──────── Raw data ────────

(** In every interleaving of the calls of a connection with its worker and the callbacks of
    nghttp2, through drops, stops and recyclings, and when each attempt has an id of its own: no
    context is finished twice, one that [Execute] returned a failure for is not finished at all, and
    when no call is under way the attempts that are neither are those of the pending calls. *)
Theorem connection_finishes_once evs rs w :
  runs (mkWorld new_connection []) evs rs w → NoDup (attempt_id <$> attempts_of evs) →
  NoDup ((refused (shared w)).*1 ++ (finished (shared w)).*1) ∧
  (refused (shared w)).*1 ++ (finished (shared w)).*1 ⊆ attempts_of evs ∧
  (ended w = true → (refused (shared w)).*1 ++ (finished (shared w)).*1 ++ attempts_in (pending_network_calls_ (shared w)) ≡ₚ
    attempts_of evs).
Proof.
  intros E Hnd. destruct (attempts_placed _ _ _ E Hnd) as (l & HP & Hl). assert (NoDup (attempts_of evs)) as Hnd' by (by apply NoDup_fmap_1 in Hnd).
  split; [|split].
  - rewrite HP in Hnd'. apply NoDup_app in Hnd' as (_ & _ & Hnd'). rewrite app_assoc in Hnd'. by apply NoDup_app in Hnd' as (? & _ & _).
  - intros a Ha. rewrite HP. rewrite !elem_of_app in *. tauto.
  - intros He. by rewrite HP, Hl.
Qed.

(** ** [Stop] *)

(** What a thread is about to do with pending calls: cancel all of them (of a worker that it can join, or at once), or one. *)
Inductive Task := JoinThenCancel | CancelAll | CancelOne (key : Uuid).

Definition stops (t : Task) : bool := match t with CancelOne _ => false | _ => true end.

(** What is pending is for one of the threads to cancel, and there is one [Stop] at most. *)
Record to_cancel (s : Connection) (l : list Task) : Prop := {
  tc_joins : JoinThenCancel ∈ l → joinable s = Some true;
  tc_calls : JoinThenCancel ∈ l ∨ CancelAll ∈ l ∨ ∀ key, is_Some (pending_network_calls_ s !! key) → CancelOne key ∈ l;
  tc_one : (length (filter stops l) ≤ 1)%nat
}.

────────

Aim of the exercise => In the listing above, locate the line with "split; [|split]." and the line with "(** What is", then extract exactly those lines and every line between them, and nothing more.

Answer to the problem =>
  split; [|split].
  - rewrite HP in Hnd'. apply NoDup_app in Hnd' as (_ & _ & Hnd'). rewrite app_assoc in Hnd'. by apply NoDup_app in Hnd' as (? & _ & _).
  - intros a Ha. rewrite HP. rewrite !elem_of_app in *. tauto.
  - intros He. by rewrite HP, Hl.
Qed.

(** ** [Stop] *)

(** What a thread is about to do with pending calls: cancel all of them (of a worker that it can join, or at once), or one. *)
Inductive Task := JoinThenCancel | CancelAll | CancelOne (key : Uuid).

Definition stops (t : Task) : bool := match t with CancelOne _ => false | _ => true end.

(** What is pending is for one of the threads to cancel, and there is one [Stop] at most. *)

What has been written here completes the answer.